# Task item
Using the data beneath this instruction, retype only the lines from the one that contains "1))%nat by lia." down to the one that contains "intros Hwf Hcol.", both included, exactly as they appear.

§

(* ===== verification/WakerMemory.v ===== *)
(** * The executor's memory

    What [Executor::new], [Task::new], [run_ready_tasks] and [TaskWaker] of
    [src/min-rust-os/src/task] allocate, share and free while the kernel runs: the
    queues' buffers, the boxed futures, the nodes of the maps, and the reference counted
    [TaskWaker]s with their counters in the memory of the heap.  The machine of [System.v] runs beside it, so
    that every interleaving with interrupts is covered; [Wakers.v] says how many
    references there should be. *)

From S2P Require Import Prelude Regions Layout GlobalAlloc Bump FixedSizeBlock HeapInit Collections Queue Task Vga Keyboard Interrupts System Echo Wakers.
From stdpp Require Import base list option gmap fin_maps strings.
From Stdlib Require Import ZArith Lia.
Local Open Scope Z_scope.

(** ** [Arc] *)

Section arc.
Context {A : Type} `{!GlobalAlloc A}.

(** [Arc::new] of a value that consists of the words [xs]. *)
Definition Arc_new (l : Layout) (xs : list Z) (h : heap A) : res (Z * heap A) :=
  '(p, h) ← allocate l h;
  Ok (p, store_all 8 p (1 :: 1 :: xs) h).

(** [Arc::clone] aborts when there are more than [isize::MAX] references. *)
Definition Arc_clone (p : Z) (h : heap A) : res (heap A) :=
  strong ← load 8 p h;
  if 2 ^ 63 - 1 <? strong then Panic (ExplicitPanic "abort") else Ok (store 8 p (strong + 1) h).
(** What the bootloader hands over: interrupts are set up by no one yet, the lines of
    the timer and of the keyboard are not masked, the statics have their initial
    values, and the complete physical memory is mapped. *)
Record handed_over (m : machine) (boot_info : BootInfo) (k : kernel) : Prop := {
  ho_tr : tr (processor k) = None;
  ho_lines : forall v, pic_unmasked (as_u8 v - PIC_1_OFFSET) (PICS (globals k)) = true;
  ho_screen : Screen.wf (screen (globals k));
  ho_cell : SCANCODE_QUEUE (globals k) = oc_uninit;
  ho_waker : WAKER (globals k) = aw_new;
  ho_heap : exists mem, allocator (heap k) = ALLOCATOR mem;
  ho_offset : canonical (physical_memory_offset boot_info);
  ho_mapped : exists tables, phys_mapped m (physical_memory_offset boot_info) tables;
  ho_frames : BootInfoFrameAllocator.map_ok (memory_map boot_info);
}.

Lemma initialise_ok (k : kernel) :
  tr (processor k) = None -> (forall v, pic_unmasked (as_u8 v - PIC_1_OFFSET) (PICS (globals k)) = true) ->
  Screen.wf (screen (globals k)) -> SCANCODE_QUEUE (globals k) = oc_uninit -> WAKER (globals k) = aw_new ->
  exists k', initialise stack k = Ok k' /\ ready k' /\ heap k' = heap k.
Proof.
  intros Htr Hl Hwf Hc Hw. unfold initialise.
  destruct (init_loads stack (processor k) (PICS (globals k)) Htr) as (c & -> & Ht & Hi & _). cbn [mbind res_bind].
  eexists. split; [reflexivity|]. split; [|done]. constructor; [done|done|]. constructor; [done|done|done|].
  intros v. simpl. replace (as_u8 v) with (PIC_1_OFFSET + (as_u8 v - PIC_1_OFFSET)) by lia.
  apply pic_initialize_spec; [|apply Hl]. destruct v; unfold as_u8, PIC_1_OFFSET; lia.
Qed.
(** Each row shows its line. *)
Lemma lookup_paint_all cc ls : forall under i line,
  ls !! i = Some line ->
  exists row, paint_all cc under ls !! i = Some row /\ take (length line) (ascii_character <$> row) = line.
Proof.
  induction ls as [|l ls IH]; intros under [|i] line Hi; simpl in *; [done|done| |by apply IH].
  injection Hi as ->. eexists. split; [reflexivity|]. unfold paint. rewrite fmap_app, <- list_fmap_compose.
  rewrite take_app_length' by (by rewrite length_fmap). apply map_id.
Qed.

(** A window on a window. *)
Lemma last_rows_last {A} n (xs ys : list A) :
  (n <= length xs)%nat -> (1 <= length ys)%nat -> last_rows (S n) (last_rows n xs ++ ys) = last_rows (S n) (xs ++ ys).
Proof.
  intros Hx Hy. unfold last_rows. set (k := (length xs - n)%nat).
  assert (E : xs ++ ys = take k xs ++ (drop k xs ++ ys)) by (by rewrite app_assoc, take_drop).
  rewrite E, !length_app, length_take, length_drop.
  replace (k `min` length xs + (length xs - k + length ys) - S n)%nat with (k + (length ys - 1))%nat by lia.
  rewrite drop_app_add' by (rewrite length_take; lia). f_equal. lia.
Qed.

(** The message stands above a blank row. *)
Lemma message_shown message (sc : Screen.t) :
  Screen.wf sc -> Screen.bin_column sc = 0%nat ->
  exists sc' lst, Screen.print_bin [message; [10]] sc = Ok sc' /\ Screen.wf sc' /\
    Screen.lib_column sc' = Screen.lib_column sc /\ Screen.chars sc !! (BUFFER_HEIGHT - 1)%nat = Some lst /\
    Screen.chars sc' = last_rows (BUFFER_HEIGHT - 1) (take (BUFFER_HEIGHT - 1) (Screen.chars sc)
      ++ paint_all pink lst (wrap (sanitise <$> message))) ++ [blank_row pink].
Proof.
  intros Hwf Hcol. destruct (Screen.print_bin_shows [message; [10]] sc Hwf Hcol) as (lst & sc' & Hl & E & Hlib & (Hb & _)).
  exists sc', lst. destruct (Screen.print_bin_wf [message; [10]] sc Hwf) as (sc1 & E1 & Hwf1).
  rewrite E in E1. injection E1 as <-. split_and!; [done..|]. cbn [buffer] in Hb. rewrite Hb.
  change (mjoin [message; [10]]) with (message ++ [10]). rewrite fmap_app. change (sanitise <$> [10]) with [10].
  rewrite wrap_snoc, paint_all_snoc, app_assoc.
  - change BUFFER_HEIGHT with (S (BUFFER_HEIGHT - 1)) at 1. rewrite last_rows_snoc; [done|].
    rewrite length_app, length_take. destruct (Screen.wf_chars _ Hwf) as [-> _]. unfold BUFFER_HEIGHT. lia.
  - destruct (wrap_cons (sanitise <$> message)) as (l & ls & ->). done.
Qed.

§

# Answer to this problem
  replace (k `min` length xs + (length xs - k + length ys) - S n)%nat with (k + (length ys - 1))%nat by lia.
  rewrite drop_app_add' by (rewrite length_take; lia). f_equal. lia.
Qed.

(** The message stands above a blank row. *)
Lemma message_shown message (sc : Screen.t) :
  Screen.wf sc -> Screen.bin_column sc = 0%nat ->
  exists sc' lst, Screen.print_bin [message; [10]] sc = Ok sc' /\ Screen.wf sc' /\
    Screen.lib_column sc' = Screen.lib_column sc /\ Screen.chars sc !! (BUFFER_HEIGHT - 1)%nat = Some lst /\
    Screen.chars sc' = last_rows (BUFFER_HEIGHT - 1) (take (BUFFER_HEIGHT - 1) (Screen.chars sc)
      ++ paint_all pink lst (wrap (sanitise <$> message))) ++ [blank_row pink].
Proof.
  intros Hwf Hcol. destruct (Screen.print_bin_shows [message; [10]] sc Hwf Hcol) as (lst & sc' & Hl & E & Hlib & (Hb & _)).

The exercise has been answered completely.